[[ Record extracts open ]]

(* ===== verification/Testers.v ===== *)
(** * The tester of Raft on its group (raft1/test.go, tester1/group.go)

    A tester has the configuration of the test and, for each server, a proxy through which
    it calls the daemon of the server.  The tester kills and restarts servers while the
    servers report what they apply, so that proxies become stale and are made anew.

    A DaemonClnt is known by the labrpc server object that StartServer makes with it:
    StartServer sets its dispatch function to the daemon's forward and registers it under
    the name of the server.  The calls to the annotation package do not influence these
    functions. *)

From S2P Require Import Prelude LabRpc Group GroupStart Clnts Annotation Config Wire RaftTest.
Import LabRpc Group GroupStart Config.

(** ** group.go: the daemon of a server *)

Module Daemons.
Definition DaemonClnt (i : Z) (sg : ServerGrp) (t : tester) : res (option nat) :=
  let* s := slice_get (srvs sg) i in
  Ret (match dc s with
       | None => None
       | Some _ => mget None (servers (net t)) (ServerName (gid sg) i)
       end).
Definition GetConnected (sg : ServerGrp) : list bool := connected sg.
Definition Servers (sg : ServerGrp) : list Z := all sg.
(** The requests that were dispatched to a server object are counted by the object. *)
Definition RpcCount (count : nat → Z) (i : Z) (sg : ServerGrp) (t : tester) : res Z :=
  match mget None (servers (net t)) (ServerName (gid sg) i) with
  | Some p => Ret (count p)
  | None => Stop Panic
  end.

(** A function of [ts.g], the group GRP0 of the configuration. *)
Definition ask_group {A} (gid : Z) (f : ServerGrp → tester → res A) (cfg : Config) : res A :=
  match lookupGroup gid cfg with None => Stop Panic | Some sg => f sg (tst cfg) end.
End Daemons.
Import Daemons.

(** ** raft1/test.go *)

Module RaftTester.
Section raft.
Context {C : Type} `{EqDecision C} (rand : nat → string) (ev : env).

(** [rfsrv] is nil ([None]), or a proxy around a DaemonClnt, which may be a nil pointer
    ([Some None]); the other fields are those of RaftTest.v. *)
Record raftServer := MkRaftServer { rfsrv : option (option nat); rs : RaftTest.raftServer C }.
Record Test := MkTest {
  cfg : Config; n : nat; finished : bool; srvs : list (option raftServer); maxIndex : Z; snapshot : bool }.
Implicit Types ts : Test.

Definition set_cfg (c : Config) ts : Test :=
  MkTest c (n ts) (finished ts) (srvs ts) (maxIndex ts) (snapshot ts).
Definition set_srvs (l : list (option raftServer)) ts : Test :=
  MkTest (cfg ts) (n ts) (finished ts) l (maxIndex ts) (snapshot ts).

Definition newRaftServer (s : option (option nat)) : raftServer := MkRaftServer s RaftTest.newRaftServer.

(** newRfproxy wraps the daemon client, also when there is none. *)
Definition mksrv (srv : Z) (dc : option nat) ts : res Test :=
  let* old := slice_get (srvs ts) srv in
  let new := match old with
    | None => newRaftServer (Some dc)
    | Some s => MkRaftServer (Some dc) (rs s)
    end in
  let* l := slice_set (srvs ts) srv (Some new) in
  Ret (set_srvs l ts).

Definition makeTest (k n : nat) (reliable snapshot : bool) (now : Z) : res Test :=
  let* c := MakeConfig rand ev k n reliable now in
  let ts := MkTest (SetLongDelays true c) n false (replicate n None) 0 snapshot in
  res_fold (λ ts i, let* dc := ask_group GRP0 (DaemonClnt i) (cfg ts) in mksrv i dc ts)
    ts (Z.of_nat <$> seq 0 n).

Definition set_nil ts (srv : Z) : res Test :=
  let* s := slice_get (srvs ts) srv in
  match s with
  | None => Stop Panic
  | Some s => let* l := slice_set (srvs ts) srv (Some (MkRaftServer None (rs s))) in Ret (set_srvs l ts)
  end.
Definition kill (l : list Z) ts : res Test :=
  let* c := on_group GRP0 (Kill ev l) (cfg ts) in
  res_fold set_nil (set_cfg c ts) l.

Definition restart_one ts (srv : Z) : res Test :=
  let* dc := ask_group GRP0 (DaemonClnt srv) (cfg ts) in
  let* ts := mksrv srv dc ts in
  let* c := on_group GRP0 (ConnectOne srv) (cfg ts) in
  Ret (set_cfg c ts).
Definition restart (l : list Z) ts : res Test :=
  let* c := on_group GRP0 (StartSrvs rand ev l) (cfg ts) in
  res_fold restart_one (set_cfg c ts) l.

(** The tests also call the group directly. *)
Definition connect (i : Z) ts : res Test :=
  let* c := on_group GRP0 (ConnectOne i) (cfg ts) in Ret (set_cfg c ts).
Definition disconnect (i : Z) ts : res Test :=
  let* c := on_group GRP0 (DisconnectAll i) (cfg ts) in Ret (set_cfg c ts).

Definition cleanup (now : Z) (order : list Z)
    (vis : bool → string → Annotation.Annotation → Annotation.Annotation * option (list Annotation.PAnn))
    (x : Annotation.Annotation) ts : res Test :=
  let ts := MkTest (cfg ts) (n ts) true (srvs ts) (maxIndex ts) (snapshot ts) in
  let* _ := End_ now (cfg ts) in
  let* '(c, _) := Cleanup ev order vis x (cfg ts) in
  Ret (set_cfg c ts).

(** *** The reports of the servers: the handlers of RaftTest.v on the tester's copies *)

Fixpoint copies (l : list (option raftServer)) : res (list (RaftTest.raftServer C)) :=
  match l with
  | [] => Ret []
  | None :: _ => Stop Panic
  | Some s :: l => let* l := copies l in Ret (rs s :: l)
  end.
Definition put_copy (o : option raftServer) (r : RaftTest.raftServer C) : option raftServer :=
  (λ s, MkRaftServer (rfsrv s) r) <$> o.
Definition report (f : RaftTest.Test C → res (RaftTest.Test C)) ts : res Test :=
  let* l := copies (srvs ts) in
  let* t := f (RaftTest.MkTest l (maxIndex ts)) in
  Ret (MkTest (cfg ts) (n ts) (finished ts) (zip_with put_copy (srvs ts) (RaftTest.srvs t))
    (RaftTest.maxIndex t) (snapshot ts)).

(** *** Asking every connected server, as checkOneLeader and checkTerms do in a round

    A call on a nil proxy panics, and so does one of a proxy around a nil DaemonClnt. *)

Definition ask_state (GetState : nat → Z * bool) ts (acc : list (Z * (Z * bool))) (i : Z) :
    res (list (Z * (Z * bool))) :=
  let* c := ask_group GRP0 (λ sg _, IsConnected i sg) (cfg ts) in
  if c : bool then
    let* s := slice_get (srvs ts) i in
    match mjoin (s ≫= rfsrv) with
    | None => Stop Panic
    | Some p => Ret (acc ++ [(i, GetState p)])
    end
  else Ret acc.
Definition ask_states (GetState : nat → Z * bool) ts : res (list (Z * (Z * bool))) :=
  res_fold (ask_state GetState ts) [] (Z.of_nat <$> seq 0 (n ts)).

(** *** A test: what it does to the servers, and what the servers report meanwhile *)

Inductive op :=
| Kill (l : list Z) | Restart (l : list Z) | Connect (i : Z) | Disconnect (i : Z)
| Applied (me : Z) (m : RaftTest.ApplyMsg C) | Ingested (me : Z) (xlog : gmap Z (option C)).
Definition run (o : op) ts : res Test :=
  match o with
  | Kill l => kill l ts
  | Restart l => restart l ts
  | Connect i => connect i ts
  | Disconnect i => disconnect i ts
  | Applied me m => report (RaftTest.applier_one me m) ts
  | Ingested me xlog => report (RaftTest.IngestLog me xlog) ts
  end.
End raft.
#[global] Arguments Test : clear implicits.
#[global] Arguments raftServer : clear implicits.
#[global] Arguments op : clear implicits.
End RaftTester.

[[ Record extracts closed ]]

- What you should do -
The records above must be transcribed in full, word for word.

- Result for this task -
(* ===== verification/Testers.v ===== *)
(** * The tester of Raft on its group (raft1/test.go, tester1/group.go)

    A tester has the configuration of the test and, for each server, a proxy through which
    it calls the daemon of the server.  The tester kills and restarts servers while the
    servers report what they apply, so that proxies become stale and are made anew.

    A DaemonClnt is known by the labrpc server object that StartServer makes with it:
    StartServer sets its dispatch function to the daemon's forward and registers it under
    the name of the server.  The calls to the annotation package do not influence these
    functions. *)

From S2P Require Import Prelude LabRpc Group GroupStart Clnts Annotation Config Wire RaftTest.
Import LabRpc Group GroupStart Config.

(** ** group.go: the daemon of a server *)

Module Daemons.
Definition DaemonClnt (i : Z) (sg : ServerGrp) (t : tester) : res (option nat) :=
  let* s := slice_get (srvs sg) i in
  Ret (match dc s with
       | None => None
       | Some _ => mget None (servers (net t)) (ServerName (gid sg) i)
       end).
Definition GetConnected (sg : ServerGrp) : list bool := connected sg.
Definition Servers (sg : ServerGrp) : list Z := all sg.
(** The requests that were dispatched to a server object are counted by the object. *)
Definition RpcCount (count : nat → Z) (i : Z) (sg : ServerGrp) (t : tester) : res Z :=
  match mget None (servers (net t)) (ServerName (gid sg) i) with
  | Some p => Ret (count p)
  | None => Stop Panic
  end.

(** A function of [ts.g], the group GRP0 of the configuration. *)
Definition ask_group {A} (gid : Z) (f : ServerGrp → tester → res A) (cfg : Config) : res A :=
  match lookupGroup gid cfg with None => Stop Panic | Some sg => f sg (tst cfg) end.
End Daemons.
Import Daemons.

(** ** raft1/test.go *)

Module RaftTester.
Section raft.
Context {C : Type} `{EqDecision C} (rand : nat → string) (ev : env).

(** [rfsrv] is nil ([None]), or a proxy around a DaemonClnt, which may be a nil pointer
    ([Some None]); the other fields are those of RaftTest.v. *)
Record raftServer := MkRaftServer { rfsrv : option (option nat); rs : RaftTest.raftServer C }.
Record Test := MkTest {
  cfg : Config; n : nat; finished : bool; srvs : list (option raftServer); maxIndex : Z; snapshot : bool }.
Implicit Types ts : Test.

Definition set_cfg (c : Config) ts : Test :=
  MkTest c (n ts) (finished ts) (srvs ts) (maxIndex ts) (snapshot ts).
Definition set_srvs (l : list (option raftServer)) ts : Test :=
  MkTest (cfg ts) (n ts) (finished ts) l (maxIndex ts) (snapshot ts).

Definition newRaftServer (s : option (option nat)) : raftServer := MkRaftServer s RaftTest.newRaftServer.

(** newRfproxy wraps the daemon client, also when there is none. *)
Definition mksrv (srv : Z) (dc : option nat) ts : res Test :=
  let* old := slice_get (srvs ts) srv in
  let new := match old with
    | None => newRaftServer (Some dc)
    | Some s => MkRaftServer (Some dc) (rs s)
    end in
  let* l := slice_set (srvs ts) srv (Some new) in
  Ret (set_srvs l ts).

Definition makeTest (k n : nat) (reliable snapshot : bool) (now : Z) : res Test :=
  let* c := MakeConfig rand ev k n reliable now in
  let ts := MkTest (SetLongDelays true c) n false (replicate n None) 0 snapshot in
  res_fold (λ ts i, let* dc := ask_group GRP0 (DaemonClnt i) (cfg ts) in mksrv i dc ts)
    ts (Z.of_nat <$> seq 0 n).

Definition set_nil ts (srv : Z) : res Test :=
  let* s := slice_get (srvs ts) srv in
  match s with
  | None => Stop Panic
  | Some s => let* l := slice_set (srvs ts) srv (Some (MkRaftServer None (rs s))) in Ret (set_srvs l ts)
  end.
Definition kill (l : list Z) ts : res Test :=
  let* c := on_group GRP0 (Kill ev l) (cfg ts) in
  res_fold set_nil (set_cfg c ts) l.

Definition restart_one ts (srv : Z) : res Test :=
  let* dc := ask_group GRP0 (DaemonClnt srv) (cfg ts) in
  let* ts := mksrv srv dc ts in
  let* c := on_group GRP0 (ConnectOne srv) (cfg ts) in
  Ret (set_cfg c ts).
Definition restart (l : list Z) ts : res Test :=
  let* c := on_group GRP0 (StartSrvs rand ev l) (cfg ts) in
  res_fold restart_one (set_cfg c ts) l.

(** The tests also call the group directly. *)
Definition connect (i : Z) ts : res Test :=
  let* c := on_group GRP0 (ConnectOne i) (cfg ts) in Ret (set_cfg c ts).
Definition disconnect (i : Z) ts : res Test :=
  let* c := on_group GRP0 (DisconnectAll i) (cfg ts) in Ret (set_cfg c ts).

Definition cleanup (now : Z) (order : list Z)
    (vis : bool → string → Annotation.Annotation → Annotation.Annotation * option (list Annotation.PAnn))
    (x : Annotation.Annotation) ts : res Test :=
  let ts := MkTest (cfg ts) (n ts) true (srvs ts) (maxIndex ts) (snapshot ts) in
  let* _ := End_ now (cfg ts) in
  let* '(c, _) := Cleanup ev order vis x (cfg ts) in
  Ret (set_cfg c ts).

(** *** The reports of the servers: the handlers of RaftTest.v on the tester's copies *)

Fixpoint copies (l : list (option raftServer)) : res (list (RaftTest.raftServer C)) :=
  match l with
  | [] => Ret []
  | None :: _ => Stop Panic
  | Some s :: l => let* l := copies l in Ret (rs s :: l)
  end.
Definition put_copy (o : option raftServer) (r : RaftTest.raftServer C) : option raftServer :=
  (λ s, MkRaftServer (rfsrv s) r) <$> o.
Definition report (f : RaftTest.Test C → res (RaftTest.Test C)) ts : res Test :=
  let* l := copies (srvs ts) in
  let* t := f (RaftTest.MkTest l (maxIndex ts)) in
  Ret (MkTest (cfg ts) (n ts) (finished ts) (zip_with put_copy (srvs ts) (RaftTest.srvs t))
    (RaftTest.maxIndex t) (snapshot ts)).

(** *** Asking every connected server, as checkOneLeader and checkTerms do in a round

    A call on a nil proxy panics, and so does one of a proxy around a nil DaemonClnt. *)

Definition ask_state (GetState : nat → Z * bool) ts (acc : list (Z * (Z * bool))) (i : Z) :
    res (list (Z * (Z * bool))) :=
  let* c := ask_group GRP0 (λ sg _, IsConnected i sg) (cfg ts) in
  if c : bool then
    let* s := slice_get (srvs ts) i in
    match mjoin (s ≫= rfsrv) with
    | None => Stop Panic
    | Some p => Ret (acc ++ [(i, GetState p)])
    end
  else Ret acc.
Definition ask_states (GetState : nat → Z * bool) ts : res (list (Z * (Z * bool))) :=
  res_fold (ask_state GetState ts) [] (Z.of_nat <$> seq 0 (n ts)).

(** *** A test: what it does to the servers, and what the servers report meanwhile *)

Inductive op :=
| Kill (l : list Z) | Restart (l : list Z) | Connect (i : Z) | Disconnect (i : Z)
| Applied (me : Z) (m : RaftTest.ApplyMsg C) | Ingested (me : Z) (xlog : gmap Z (option C)).
Definition run (o : op) ts : res Test :=
  match o with
  | Kill l => kill l ts
  | Restart l => restart l ts
  | Connect i => connect i ts
  | Disconnect i => disconnect i ts
  | Applied me m => report (RaftTest.applier_one me m) ts
  | Ingested me xlog => report (RaftTest.IngestLog me xlog) ts
  end.
End raft.
#[global] Arguments Test : clear implicits.
#[global] Arguments raftServer : clear implicits.
#[global] Arguments op : clear implicits.
End RaftTester.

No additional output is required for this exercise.